Il ne reste que peu de choses des vues lyriques que Prokoudine-Gorski a immortalisées à Deviatiny. L'église de la Dormition, fermée dans les années 1930, a été détruite par un incendie en 1984. Une tentative entreprise dans les années 1990 de reconstruire l'église sous une forme différente près du cimetière de la ville a été abandonnée, faute de soutien.
Symbole de foi dans l'Arctique
D’autres églises en bois du nord de la Russie qui rappellent la forme distinctive de l'église de la Dormition de Deviatiny nous sont toutefois parvenues. L'une d'elles est une église du XVIIIe siècle dédiée à l'icône de la Vierge Hodegetria dans le village de Kimja, à l'extrême nord-est de la province d'Arkhangelsk.
Situé à proximité du cercle polaire arctique, près du point où la petite rivière Kimja se jette dans la rivière Mezen, Kimja a été fondée au début du XVIe siècle par des colons originaires de la région de la rivière Pinega, plus au sud. Elle reste l'une des colonies traditionnelles les mieux préservées et les plus importantes du Nord historique de la Russie, une zone entourant la mer Blanche.

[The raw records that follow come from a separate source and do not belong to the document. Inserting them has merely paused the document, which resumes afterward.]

(** * Habit tracker: a shallow embedding of [habit_tracker.py]

    The development follows the Python source function by function.
    Completions are the values the program really stores: [datetime.date]
    objects (written by [from_dict] and [generate_example_data]) and
    [datetime.datetime] objects (written by [complete]).  Exceptions are
    explicit: every operation that can raise returns a [result]. *)

From Stdlib Require Import ZArith List String Ascii Bool Lia Permutation Sorted QArith.
From Stdlib Require Import DecimalString.
Import ListNotations.
Open Scope Z_scope.

(** ** The Gregorian calendar of the [datetime] module *)

Module Calendar.

(** A [datetime.date]: the three fields the object stores. *)
Record date := mkdate { year : Z; month : Z; day : Z }.

(** A naive [datetime.datetime]. *)
Record datetime := mkdatetime {
  dt_date : date;           (* what [.date()] returns *)
  hour : Z; minute : Z; second : Z; microsecond : Z }.

(** A [datetime.timedelta], always kept normalised by [new_delta]. *)
Record timedelta := mktimedelta { days : Z; seconds : Z; microseconds : Z }.

Definition _is_leap (y : Z) : bool :=
  (y mod 4 =? 0) && (negb (y mod 100 =? 0) || (y mod 400 =? 0)).

Definition _days_before_year (y : Z) : Z :=
  let y := y - 1 in y * 365 + y / 4 - y / 100 + y / 400.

Pendant une grande partie de l'année, Kimja est aux prises avec des conditions hivernales rigoureuses, des vents violents et des chutes de neige produites par l'abondante humidité de la mer. Auparavant, un transport de passagers limité vers la région de Mezen était assuré depuis le port principal de la mer Blanche, Arkhangelsk, mais cet itinéraire a été abandonné il y a des décennies.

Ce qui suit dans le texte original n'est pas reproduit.